Nothing in the records may be left out or reworded; return them exactly.
[Opening RECORDS PROVIDED section]
(** * The REST client of the Flow Go SDK (client/http/client.go)

    A shallow embedding of [Client] and of the [handler] interface it is
    built on.  Every method of [Client] is a program that invokes the
    handler, tests the returned [error] against [nil] and converts the
    reply; the embedding keeps that shape.

    - A Go pointer [*T] is an [option T], [None] being [nil].
    - The Go [error] interface is an [option] as well: [None] is [nil].
    - A Go result pair [(T, error)] is a Rocq pair, with both components
      present exactly as in Go; the client decides on [err != nil].
    - A slice [[]T] is a [list T]; the [nil] slice is the empty list (the
      client only ever passes slices on or takes their length).
    - [uint64] heights are numbers of type [N]; the client does no
      arithmetic on them, so no wrap-around is involved.
    - A run-time panic (explicit [panic], index out of range, nil
      dereference) ends the program with [Panic]; nothing is returned.
    - The handler is stateful (it talks to the network), so a handler
      implementation threads a state of its own choosing. *)

From Stdlib Require Import String Ascii NArith.
From stdpp Require Import base option list strings pretty.

Local Open Scope string_scope.
Local Open Scope list_scope.

(** ** Go values *)

(** [*T]: a pointer is either [nil] or points to a value. *)
Definition ptr (A : Type) : Type := option A.

(** [fmt.Sprintf("%d", n)] for an unsigned [n]: the decimal numeral. *)
Definition Sprintf_d (n : N) : string := pretty n.

(** client.go, line 33. *)
Definition SEALED_HEIGHT : string := "sealed".

(** Messages of the Go runtime for the two faults the client can hit. *)
Definition index_out_of_range (i len : nat) : string :=
  "runtime error: index out of range [" +:+ pretty i +:+ "] with length "
    +:+ pretty len.

Definition nil_dereference : string :=
  "runtime error: invalid memory address or nil pointer dereference".

(** ** What the client imports

    The wire models ([models.*], from flow-go), the domain types ([flow.*]),
    [cadence.Value], [context.Context] and the functions of package
    [convert] are not part of client.go.  They are taken as given: any
    types and any total functions of the signatures below. *)

Class Externals : Type := {
  context_Context : Type;
  (** the non-nil values of the [error] interface *)
  error_value : Type;

  flow_Identifier : Type;
  flow_Address : Type;
  flow_BlockHeader : Type;
  flow_Block : Type;
  flow_Collection : Type;
  flow_Transaction : Type;
  flow_TransactionResult : Type;
  flow_Account : Type;
  flow_BlockEvents : Type;
  flow_ExecutionResult : Type;
  cadence_Value : Type;

  models_Block : Type;
  models_Account : Type;
  models_Collection : Type;
  models_Transaction : Type;
  models_TransactionResult : Type;
  models_BlockEvents : Type;

  (** [flow.Identifier.String] and [flow.Address.String] *)
  Identifier_String : flow_Identifier -> string;
  Address_String : flow_Address -> string;
  (** field [BlockHeader] of [flow.Block] *)
  BlockHeader : flow_Block -> flow_BlockHeader;
  (** field [Result] of [models.Transaction], itself a pointer *)
  Result : models_Transaction -> ptr models_TransactionResult;

  (** package [convert] *)
  HTTPToBlock : ptr models_Block -> ptr flow_Block * option error_value;
  HTTPToCollection : ptr models_Collection -> ptr flow_Collection;
  TransactionToHTTP : flow_Transaction -> list Byte.byte * option error_value;
  HTTPToTransaction :
    ptr models_Transaction -> ptr flow_Transaction * option error_value;
  HTTPToTransactionResult :
    ptr models_TransactionResult ->
    ptr flow_TransactionResult * option error_value;
  HTTPToAccount : ptr models_Account -> ptr flow_Account * option error_value;
  CadenceArgsToHTTP : list cadence_Value -> list string * option error_value;
  ScriptToHTTP : list Byte.byte -> string;
  HTTPToCadenceValue : string -> option cadence_Value * option error_value;
  HTTPToBlockEvents :
    list models_BlockEvents -> list flow_BlockEvents * option error_value
}.

(** Modelled from the spec: [convert.SealedToHTTP], which is not in
    client.go; the spec gives it as the boolean-to-height-sentinel mapper
    sending [true] to "sealed" and [false] to "finalized". *)
Definition SealedToHTTP (isSealed : bool) : string :=
  if isSealed then "sealed" else "finalized".

Section Client.

Context {E : Externals}.

(** The [error] interface: [nil] or an error value. *)
Definition error : Type := option error_value.

(** ** The handler interface (client.go, lines 39-49)

    One field per method.  [H] is the state the implementation keeps (for
    the real handler, the network); a method maps its arguments and the
    state before the call to its Go results and the state after. *)

Record handler (H : Type) : Type := {
  getBlockByID :
    context_Context -> string -> H -> (ptr models_Block * error) * H;
  getBlockByHeight :
    context_Context -> string -> H -> (list (ptr models_Block) * error) * H;
  getAccount :
    context_Context -> string -> string -> H ->
    (ptr models_Account * error) * H;
  getCollection :
    context_Context -> string -> H -> (ptr models_Collection * error) * H;
  executeScriptAtBlockHeight :
    context_Context -> string -> string -> list string -> H ->
    (string * error) * H;
  executeScriptAtBlockID :
    context_Context -> string -> string -> list string -> H ->
    (string * error) * H;
  getTransaction :
    context_Context -> string -> bool -> H ->
    (ptr models_Transaction * error) * H;
  sendTransaction :
    context_Context -> list Byte.byte -> H -> error * H;
  getEvents :
    context_Context -> string -> string -> string -> list string -> H ->
    (list models_BlockEvents * error) * H
}.

Arguments getBlockByID {H}.
Arguments getBlockByHeight {H}.
Arguments getAccount {H}.
Arguments getCollection {H}.
Arguments executeScriptAtBlockHeight {H}.
Arguments executeScriptAtBlockID {H}.
Arguments getTransaction {H}.
Arguments sendTransaction {H}.
Arguments getEvents {H}.

(** A handler invocation [c.handler.m(args)] as a value: the method and
    the arguments it is called with. *)
Inductive call : Type :=
| CallGetBlockByID (ctx : context_Context) (ID : string)
| CallGetBlockByHeight (ctx : context_Context) (height : string)
| CallGetAccount (ctx : context_Context) (address height : string)
| CallGetCollection (ctx : context_Context) (ID : string)
| CallExecuteScriptAtBlockHeight
    (ctx : context_Context) (height script : string) (arguments : list string)
| CallExecuteScriptAtBlockID
    (ctx : context_Context) (ID script : string) (arguments : list string)
| CallGetTransaction (ctx : context_Context) (ID : string) (includeResult : bool)
| CallSendTransaction (ctx : context_Context) (transaction : list Byte.byte)
| CallGetEvents
    (ctx : context_Context) (eventType start end_ : string)
    (blockIDs : list string).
[Closing RECORDS PROVIDED section]
FINISHED TASK>
(** * The REST client of the Flow Go SDK (client/http/client.go)

    A shallow embedding of [Client] and of the [handler] interface it is
    built on.  Every method of [Client] is a program that invokes the
    handler, tests the returned [error] against [nil] and converts the
    reply; the embedding keeps that shape.

    - A Go pointer [*T] is an [option T], [None] being [nil].
    - The Go [error] interface is an [option] as well: [None] is [nil].
    - A Go result pair [(T, error)] is a Rocq pair, with both components
      present exactly as in Go; the client decides on [err != nil].
    - A slice [[]T] is a [list T]; the [nil] slice is the empty list (the
      client only ever passes slices on or takes their length).
    - [uint64] heights are numbers of type [N]; the client does no
      arithmetic on them, so no wrap-around is involved.
    - A run-time panic (explicit [panic], index out of range, nil
      dereference) ends the program with [Panic]; nothing is returned.
    - The handler is stateful (it talks to the network), so a handler
      implementation threads a state of its own choosing. *)

From Stdlib Require Import String Ascii NArith.
From stdpp Require Import base option list strings pretty.

Local Open Scope string_scope.
Local Open Scope list_scope.

(** ** Go values *)

(** [*T]: a pointer is either [nil] or points to a value. *)
Definition ptr (A : Type) : Type := option A.

(** [fmt.Sprintf("%d", n)] for an unsigned [n]: the decimal numeral. *)
Definition Sprintf_d (n : N) : string := pretty n.

(** client.go, line 33. *)
Definition SEALED_HEIGHT : string := "sealed".

(** Messages of the Go runtime for the two faults the client can hit. *)
Definition index_out_of_range (i len : nat) : string :=
  "runtime error: index out of range [" +:+ pretty i +:+ "] with length "
    +:+ pretty len.

Definition nil_dereference : string :=
  "runtime error: invalid memory address or nil pointer dereference".

(** ** What the client imports

    The wire models ([models.*], from flow-go), the domain types ([flow.*]),
    [cadence.Value], [context.Context] and the functions of package
    [convert] are not part of client.go.  They are taken as given: any
    types and any total functions of the signatures below. *)

Class Externals : Type := {
  context_Context : Type;
  (** the non-nil values of the [error] interface *)
  error_value : Type;

  flow_Identifier : Type;
  flow_Address : Type;
  flow_BlockHeader : Type;
  flow_Block : Type;
  flow_Collection : Type;
  flow_Transaction : Type;
  flow_TransactionResult : Type;
  flow_Account : Type;
  flow_BlockEvents : Type;
  flow_ExecutionResult : Type;
  cadence_Value : Type;

  models_Block : Type;
  models_Account : Type;
  models_Collection : Type;
  models_Transaction : Type;
  models_TransactionResult : Type;
  models_BlockEvents : Type;

  (** [flow.Identifier.String] and [flow.Address.String] *)
  Identifier_String : flow_Identifier -> string;
  Address_String : flow_Address -> string;
  (** field [BlockHeader] of [flow.Block] *)
  BlockHeader : flow_Block -> flow_BlockHeader;
  (** field [Result] of [models.Transaction], itself a pointer *)
  Result : models_Transaction -> ptr models_TransactionResult;

  (** package [convert] *)
  HTTPToBlock : ptr models_Block -> ptr flow_Block * option error_value;
  HTTPToCollection : ptr models_Collection -> ptr flow_Collection;
  TransactionToHTTP : flow_Transaction -> list Byte.byte * option error_value;
  HTTPToTransaction :
    ptr models_Transaction -> ptr flow_Transaction * option error_value;
  HTTPToTransactionResult :
    ptr models_TransactionResult ->
    ptr flow_TransactionResult * option error_value;
  HTTPToAccount : ptr models_Account -> ptr flow_Account * option error_value;
  CadenceArgsToHTTP : list cadence_Value -> list string * option error_value;
  ScriptToHTTP : list Byte.byte -> string;
  HTTPToCadenceValue : string -> option cadence_Value * option error_value;
  HTTPToBlockEvents :
    list models_BlockEvents -> list flow_BlockEvents * option error_value
}.

(** Modelled from the spec: [convert.SealedToHTTP], which is not in
    client.go; the spec gives it as the boolean-to-height-sentinel mapper
    sending [true] to "sealed" and [false] to "finalized". *)
Definition SealedToHTTP (isSealed : bool) : string :=
  if isSealed then "sealed" else "finalized".

Section Client.

Context {E : Externals}.

(** The [error] interface: [nil] or an error value. *)
Definition error : Type := option error_value.

(** ** The handler interface (client.go, lines 39-49)

    One field per method.  [H] is the state the implementation keeps (for
    the real handler, the network); a method maps its arguments and the
    state before the call to its Go results and the state after. *)

Record handler (H : Type) : Type := {
  getBlockByID :
    context_Context -> string -> H -> (ptr models_Block * error) * H;
  getBlockByHeight :
    context_Context -> string -> H -> (list (ptr models_Block) * error) * H;
  getAccount :
    context_Context -> string -> string -> H ->
    (ptr models_Account * error) * H;
  getCollection :
    context_Context -> string -> H -> (ptr models_Collection * error) * H;
  executeScriptAtBlockHeight :
    context_Context -> string -> string -> list string -> H ->
    (string * error) * H;
  executeScriptAtBlockID :
    context_Context -> string -> string -> list string -> H ->
    (string * error) * H;
  getTransaction :
    context_Context -> string -> bool -> H ->
    (ptr models_Transaction * error) * H;
  sendTransaction :
    context_Context -> list Byte.byte -> H -> error * H;
  getEvents :
    context_Context -> string -> string -> string -> list string -> H ->
    (list models_BlockEvents * error) * H
}.

Arguments getBlockByID {H}.
Arguments getBlockByHeight {H}.
Arguments getAccount {H}.
Arguments getCollection {H}.
Arguments executeScriptAtBlockHeight {H}.
Arguments executeScriptAtBlockID {H}.
Arguments getTransaction {H}.
Arguments sendTransaction {H}.
Arguments getEvents {H}.

(** A handler invocation [c.handler.m(args)] as a value: the method and
    the arguments it is called with. *)
Inductive call : Type :=
| CallGetBlockByID (ctx : context_Context) (ID : string)
| CallGetBlockByHeight (ctx : context_Context) (height : string)
| CallGetAccount (ctx : context_Context) (address height : string)
| CallGetCollection (ctx : context_Context) (ID : string)
| CallExecuteScriptAtBlockHeight
    (ctx : context_Context) (height script : string) (arguments : list string)
| CallExecuteScriptAtBlockID
    (ctx : context_Context) (ID script : string) (arguments : list string)
| CallGetTransaction (ctx : context_Context) (ID : string) (includeResult : bool)
| CallSendTransaction (ctx : context_Context) (transaction : list Byte.byte)
| CallGetEvents
    (ctx : context_Context) (eventType start end_ : string)
    (blockIDs : list string).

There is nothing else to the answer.